Voilà. Vous savez tout, à présent. Vous êtes en mesure d’effectuer une réunion de brainstorming digne de celles de C2MTL. Si, si…
Bon. Vous vous demandez peut-être si cette méthode est si efficace que ça. Une interrogation légitime. Aussi vais-je partager avec vous quelques-unes des idées qui sont ressorties de l’atelier de Rangu Salgame :
> Guérir d’un clic. On pourrait créer une application permettant à un malade dans un village perdu en Inde d’entrer gratuitement en contact avec le médecin d’une ONG nord-américaine, lequel, via la vidéo et d’autres technologies, pourrait faire un diagnostic et donner des conseils pour guérir au plus vite.
> Apprendre d’un clic. On pourrait créer un appareil électronique mobile ultrasimple permettant à un enfant ou un adulte d’un village perdu en Afrique d’apprendre à lire et à compter. Ce gadget se rechargerait par le mouvement de celui qui l’a en sa possession ou par l’énergie solaire. Et il permettrait à son détenteur de faire partie d’une communauté internationale de personnes de son niveau, chacun pouvant librement communiquer avec tous les autres. Le tout, gratuitement.
> Troquer le savoir d’un clic. On pourrait créer une application permettant à chacun d’échanger un savoir contre un autre savoir. Il n’y aurait là aucun échange monétaire. Par exemple, l’un apprend à l’autre comment jouer au baseball, lequel, en échange, lui apprend comment fabriquer un instrument de musique avec des boites de conserve.
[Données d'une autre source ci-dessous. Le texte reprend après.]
(** A port of the configuration is a 16-bit number. *)
Lemma app_of_toml_port t c :
  app_of_toml t = Some c -> (0 <= listen_port (server c) <= u16_max)%Z.
Proof.
  intros (s & Hs & (e & _ & (tr & _ & [= <-])%bind_Some)%bind_Some)%bind_Some. cbn [server].
  unfold field_or in Hs. destruct (toml_get "server" t) as [v|]; [|by injection Hs as <-].
  apply bind_Some in Hs as (st & _ & Hs). apply bind_Some in Hs as (h & _ & Hs).
  apply bind_Some in Hs as (p & Hp & Hs).
  apply bind_Some in Hs as (l & _ & Hs). apply bind_Some in Hs as (ct & _ & Hs).
  apply bind_Some in Hs as (k & _ & [= <-]). cbn [listen_port].
  unfold field_or in Hp. destruct (toml_get "listen_port" st) as [w|]; [|by injection Hp as <-].
  destruct w as [| |z| | |]; try done. unfold as_u16 in Hp.
  destruct ((0 <=? z) && (z <=? u16_max))%Z eqn:Ez; [|done]. injection Hp as <-. lia.
Qed.

Section server.
Context {F : Type} `{!FileSystem F} `{ServerTlsLib} `{TomlLib}.

(** ** [setup_tls] *)

(** [File::open] and reading; the system's error text is left out. *)
Definition open_file (path : str) (files : F) : outcome StartError str :=
  ok_or (IoError []) (fs_read path files).

Definition setup_tls (config : AppConfig) (files : F)
    : outcome StartError (option TlsAcceptor) :=
  if is_blank (tls_cert_path (server config)) then Ok None
  else
    pem ← open_file (tls_cert_path (server config)) files;
    certs ← map_err IoError (pem_certs pem);
    pem ← open_file (tls_key_path (server config)) files;
    key ← map_err IoError (pem_private_key pem);
    key ← ok_or (IoError (lit "TLS key file contains no private key")) key;
    server_config ← map_err IoError (with_single_cert certs key);
    Ok (Some {| acceptor_config := server_config; alpn_protocols := [lit "postgresql"] |}).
> Recycler d’un clic. On pourrait créer une application permettant à chacun d’indiquer aux autres ce qu’il détient comme produit qui pourrait être recyclé, mais que lui ne peut faire, ainsi que les produits qu’il aimerait recycler, mais dont il ne dispose pas. Par exemple, l’habitant d’un village indien pourrait indiquer qu’il a des bidons en plastique dont il ne sait que faire et qu’il souhaiterait les échanger contre des bouts de métal, qu’il n’a pas malheureusement ; et l’habitant d’un village voisin pourrait se montrer intéressé à un tel échange.
Fascinant, vous ne trouvez pas? Quant à moi, j’ai été renversé par tant de créativité, en moins d’une heure, je le répète. Quant à M. Salgame, je peux vous confier que ses yeux brillaient en entendant tout ça. Il a même lancé à brûle-pourpoint qu’il était prêt à investir tout de suite dans l’idée «Apprendre d’un clic»…
Que retenir de tout cela? Ceci :
> Qui entend brainstormer aussi bien qu’à C2MTL se doit d’oser la folie contagieuse. Il lui faut organiser une réunion à la Salgame-f.&co, en respectant chacune des 5 étapes et en suivant à la lettre le manifeste. Et ce, soit en formant un seul groupe d’une dizaine de personnes, soit en formant plusieurs petits groupes de 2 ou 3 personnes chacun. À vous de voir. La clé étant, à ne pas douter, de miser sur le fait que la folie est contagieuse et mène, bien souvent, aux idées de génie.
En passant, le physicien helvético-américain Albert Einstein disait : «Si une idée n’est pas a priori absurde, elle est sans espoir».